Paper ID: 2409.19389
Co-design of a novel CMOS highly parallel, low-power, multi-chip neural network accelerator
W Hokenmaier, R Jurasek, E Bowen, R Granger, D Odom
Why do security cameras, sensors, and siri use cloud servers instead of on-board computation? The lack of very-low-power, high-performance chips greatly limits the ability to field untethered edge devices. We present the NV-1, a new low-power ASIC AI processor that greatly accelerates parallel processing (> 10X) with dramatic reduction in energy consumption (> 100X), via many parallel combined processor-memory units, i.e., a drastically non-von-Neumann architecture, allowing very large numbers of independent processing streams without bottlenecks due to typical monolithic memory.

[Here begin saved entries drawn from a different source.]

Definition call_gate (new_cs next_eip cpl e1 e2 : Z) : K G unit :=
  let err := Z.land new_cs 0xfffc in
  let wide := Z.shiftr (type_of e2) 3 =? 1 in
  raise_if ((dpl_of e2 <? cpl) || (dpl_of e2 <? rpl_of new_cs)) EXCP0D_GPF err ;;
  raise_if (negb (has e2 DESC_P_MASK)) EXCP0B_NOSEG err ;;
  let sel := Z.shiftr e1 16 in
  let offset := Z.lor (Z.land e2 0xffff0000) (Z.land e1 0x0000ffff) in
  let param_count := Z.land e2 0x1f in
  let err := Z.land sel 0xfffc in
  raise_if (null_sel sel) EXCP0D_GPF 0 ;;
  e <- need_segment sel EXCP0D_GPF err ;;
  let '(e1, e2) := e in
  raise_if (negb (has e2 DESC_S_MASK) || negb (has e2 DESC_CS_MASK)) EXCP0D_GPF err ;;
  let dpl := dpl_of e2 in
  raise_if (cpl <? dpl) EXCP0D_GPF err ;;
  raise_if (negb (has e2 DESC_P_MASK)) EXCP0B_NOSEG err ;;
  env <- kget ;;
  x <- (if negb (has e2 DESC_C_MASK) && (dpl <? cpl) then
          ep <- new_stack dpl ;;
          sp <- push_all wide (ep_ssp ep) (ep_mask ep) [selector (seg env R_SS); reg env R_ESP] (ep_esp ep) ;;
          sp <- copy_params wide (base (seg env R_SS)) (get_sp_mask (sflags (seg env R_SS))) (reg env R_ESP)
                  (ep_ssp ep) (ep_mask ep) (Z.to_nat param_count) sp ;;
          kret (ep, sp)
        else let ep := same_stack dpl env in kret (ep, ep_esp ep)) ;;
  let '(ep, sp) := x in
  sp <- push_all wide (ep_ssp ep) (ep_mask ep) [selector (seg env R_CS); next_eip] sp ;;
  kmod (enter_callee sel offset e1 e2 sp ep).

Definition helper_lcall_protected (new_cs new_eip : Z) (wide : bool) (next_eip_addend : Z) : K G unit :=
  env <- kget ;;
  let next_eip := u32 (eip env + next_eip_addend) in
  let err := Z.land new_cs 0xfffc in
  raise_if (null_sel new_cs) EXCP0D_GPF 0 ;;
  e <- need_segment new_cs EXCP0D_GPF err ;;
  let '(e1, e2) := e in
  let cpl := cpl_of env in
  if has e2 DESC_S_MASK then call_code new_cs new_eip wide next_eip cpl e1 e2
  else
    let type := type_of e2 in
    if one_of [1; 9; 5] type then task_transfer new_cs cpl e1 e2 SWITCH_TSS_CALL next_eip
    else if one_of [4; 12] type then call_gate new_cs next_eip cpl e1 e2
    else raise EXCP0D_GPF err.

(** ** Returns *)

Definition helper_iret_real (wide : bool) : K G unit :=
  env <- kget ;;
  let sp_mask := 0xffff in
  x <- pop_all wide (base (seg env R_SS)) sp_mask 3 (reg env R_ESP) ;;
  let '(vs, sp) := x in
  let new_eip := nth 0 vs 0 in
  let new_cs := if wide then Z.land (nth 1 vs 0) 0xffff else nth 1 vs 0 in
  let new_eflags := nth 2 vs 0 in
  kmod (fun env =>
    let env := put_reg R_ESP (Z.lor (Z.land (reg env R_ESP) (not32 sp_mask)) (Z.land sp sp_mask)) env in
    let env := with_eip new_eip (set_cs_real new_cs env) in
    let mask := Z.lor (Z.lor (Z.lor (Z.lor (Z.lor TF_MASK AC_MASK) ID_MASK) IF_MASK) RF_MASK) NT_MASK in
    let mask := if has (eflags env) VM_MASK then mask else Z.lor mask IOPL_MASK in
    let mask := if wide then mask else Z.land mask 0xffff in
    let env := cpu_load_eflags new_eflags mask env in
    with_hflags2 (Z.land (hflags2 env) (not32 HF2_NMI_MASK)) env).

(** The flags a return from an interrupt at level [cpl] may change. *)
Definition iret_mask (cpl iopl : Z) (wide : bool) : Z :=
  let mask := Z.lor (Z.lor (Z.lor (Z.lor TF_MASK AC_MASK) ID_MASK) RF_MASK) NT_MASK in
  let mask := if cpl =? 0 then Z.lor mask IOPL_MASK else mask in
  let mask := if cpl <=? iopl then Z.lor mask IF_MASK else mask in
  if wide then mask else Z.land mask 0xffff.

(** Checks of the code segment returned to. *)
Definition check_return (new_cs cpl e2 : Z) : K G unit :=
  let err := Z.land new_cs 0xfffc in
  let rpl := rpl_of new_cs in
  let dpl := dpl_of e2 in
  raise_if (negb (has e2 DESC_S_MASK) || negb (has e2 DESC_CS_MASK)) EXCP0D_GPF err ;;
  raise_if (rpl <? cpl) EXCP0D_GPF err ;;
  raise_if (if has e2 DESC_C_MASK then rpl <? dpl else negb (dpl =? rpl)) EXCP0D_GPF err ;;
  raise_if (negb (has e2 DESC_P_MASK)) EXCP0B_NOSEG err.

(** The stack of the outer level: [new_esp], [new_ss] and its descriptor. *)
Definition outer_stack (wide : bool) (ssp sp_mask rpl sp : Z) : K G (Z * Z * Z * Z) :=
  x <- pop_all wide ssp sp_mask 2 sp ;;
  let new_esp := nth 0 (fst x) 0 in
  let new_ss := nth 1 (fst x) 0 in
  let new_ss := if wide then Z.land new_ss 0xffff else new_ss in
  let err := Z.land new_ss 0xfffc in
  raise_if (null_sel new_ss) EXCP0D_GPF 0 ;;
  raise_if (negb (rpl_of new_ss =? rpl)) EXCP0D_GPF err ;;
  e <- need_segment new_ss EXCP0D_GPF err ;;
  let '(ss_e1, ss_e2) := e in
  raise_if (negb (has ss_e2 DESC_S_MASK) || has ss_e2 DESC_CS_MASK || negb (has ss_e2 DESC_W_MASK))
    EXCP0D_GPF err ;;
  raise_if (negb (dpl_of ss_e2 =? rpl)) EXCP0D_GPF err ;;
  raise_if (negb (has ss_e2 DESC_P_MASK)) EXCP0B_NOSEG err ;;
  kret (new_esp, new_ss, ss_e1, ss_e2).

Definition enter_outer (new_cs e1 e2 new_ss ss_e1 ss_e2 : Z) (env : CPUX86State) : CPUX86State :=
  let rpl := rpl_of new_cs in
  let env := load_desc R_SS new_ss ss_e1 ss_e2 env in
  let env := load_desc R_CS new_cs e1 e2 env in
  let env := cpu_x86_set_cpl rpl env in
  foldl (fun env r => validate_seg r rpl env) env [R_ES; R_DS; R_FS; R_GS].

Definition finish_return (sp sp_mask new_eip : Z) (flags : option (Z * Z * bool)) (env : CPUX86State) : CPUX86State :=
  let env := with_eip new_eip (SET_ESP sp sp_mask env) in
  match flags with
  | Some (new_eflags, cpl, wide) =>
      let iopl := Z.land (Z.shiftr (eflags env) IOPL_SHIFT) 3 in
      cpu_load_eflags new_eflags (iret_mask cpl iopl wide) env
  | None => env
  end.

(** To a vm86 task. *)
Definition return_to_vm86 (ssp sp_mask new_eip new_cs new_eflags sp : Z) : K G unit :=
  x <- pop_all true ssp sp_mask 6 sp ;;
  let v i := Z.land (nth i (fst x) 0) 0xffff in
  kmod (fun env =>
    let mask := Z.lor (Z.lor (Z.lor (Z.lor (Z.lor (Z.lor (Z.lor (Z.lor TF_MASK AC_MASK) ID_MASK)
                  IF_MASK) IOPL_MASK) VM_MASK) NT_MASK) VIF_MASK) VIP_MASK in
    let env := cpu_load_eflags new_eflags mask env in
    let env := load_seg_vm R_CS (Z.land new_cs 0xffff) env in
    let env := cpu_x86_set_cpl 3 env in
    let env := load_seg_vm R_SS (v 1%nat) env in
    let env := load_seg_vm R_ES (v 2%nat) env in
    let env := load_seg_vm R_DS (v 3%nat) env in
    let env := load_seg_vm R_FS (v 4%nat) env in
    let env := load_seg_vm R_GS (v 5%nat) env in
    put_reg R_ESP (nth 0 (fst x) 0) (with_eip (Z.land new_eip 0xffff) env)).

(** To a protected-mode segment, after the first pops. *)
Definition return_protected (wide is_iret : bool) (addend ssp sp_mask new_eip new_cs new_eflags sp : Z) : K G unit :=
  let err := Z.land new_cs 0xfffc in
  raise_if (null_sel new_cs) EXCP0D_GPF err ;;
  e <- need_segment new_cs EXCP0D_GPF err ;;
  let '(e1, e2) := e in
  env <- kget ;;
  let cpl := cpl_of env in
  check_return new_cs cpl e2 ;;
  let rpl := rpl_of new_cs in
  let sp := u32 (sp + addend) in
  let flags := if is_iret then Some (new_eflags, cpl, wide) else None in
  if (rpl =? cpl) && (negb (has (hflags env) HF_CS64_MASK) || negb is_iret) then
    kmod (fun env => finish_return sp sp_mask new_eip flags (load_desc R_CS new_cs e1 e2 env))
  else
    s <- outer_stack wide ssp sp_mask rpl sp ;;
    let '(new_esp, new_ss, ss_e1, ss_e2) := s in
    kmod (fun env =>
      finish_return (u32 (new_esp + addend)) (get_sp_mask ss_e2) new_eip flags
        (enter_outer new_cs e1 e2 new_ss ss_e1 ss_e2 env)).

Definition helper_ret_protected (wide is_iret : bool) (addend : Z) : K G unit :=
  env <- kget ;;
  let sp_mask := get_sp_mask (sflags (seg env R_SS)) in
  let ssp := base (seg env R_SS) in
  x <- pop_all wide ssp sp_mask (if is_iret then 3 else 2)%nat (reg env R_ESP) ;;
  let '(vs, sp) := x in
  let new_eip := nth 0 vs 0 in
  let new_cs := if wide then Z.land (nth 1 vs 0) 0xffff else nth 1 vs 0 in
  let new_eflags := if is_iret then nth 2 vs 0 else 0 in
  if wide && is_iret && has new_eflags VM_MASK
  then return_to_vm86 ssp sp_mask new_eip new_cs new_eflags sp
  else return_protected wide is_iret addend ssp sp_mask new_eip new_cs new_eflags sp.

Definition helper_lret_protected (wide : bool) (addend : Z) : K G unit := helper_ret_protected wide false addend.

Definition helper_iret_protected `{!IntrHooks G} (wide : bool) (next_eip : Z) : K G unit :=
  env <- kget ;;
  (if has (eflags env) NT_MASK then
     tss_selector <- cpu_lduw_kernel (base (tr env)) ;;
     let err := Z.land tss_selector 0xfffc in
     raise_if (has tss_selector 4) EXCP0A_TSS err ;;
     e <- need_segment tss_selector EXCP0A_TSS err ;;
     let '(e1, e2) := e in
     raise_if (negb (Z.land (Z.shiftr e2 8) 0x17 =? 3)) EXCP0A_TSS err ;;
     switch_tss tss_selector e1 e2 SWITCH_TSS_IRET next_eip
   else helper_ret_protected wide true 0) ;;
  kmod (fun env => with_hflags2 (Z.land (hflags2 env) (not32 HF2_NMI_MASK)) env) ;;
  on_iret.

(** ** Fast system calls *)

Definition flat_code : Z :=
  Z.lor (Z.lor (Z.lor (Z.lor (Z.lor (Z.lor DESC_G_MASK DESC_B_MASK) DESC_P_MASK) DESC_S_MASK)
    DESC_CS_MASK) DESC_R_MASK) DESC_A_MASK.
Definition flat_data : Z :=
  Z.lor (Z.lor (Z.lor (Z.lor (Z.lor DESC_G_MASK DESC_B_MASK) DESC_P_MASK) DESC_S_MASK)
    DESC_W_MASK) DESC_A_MASK.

The current initial prototype fab arises from a successful co-development effort between algorithm- and software-driven architectural design and VLSI design realities. An innovative communication protocol minimizes power usage, and data transport costs among nodes were vastly reduced by eliminating the address bus, through local target address matching. Throughout the development process, the software and architecture teams were able to innovate alongside the circuit design team's implementation effort. A digital twin of the proposed hardware was developed early on to ensure that the technical implementation met the architectural specifications, and indeed the predicted performance metrics have now been thoroughly verified in real hardware test data. The resulting device is currently being used in a fielded edge sensor application; additional proofs of principle are in progress demonstrating the proof on the ground of this new real-world extremely low-power high-performance ASIC device.
Submitted: Sep 28, 2024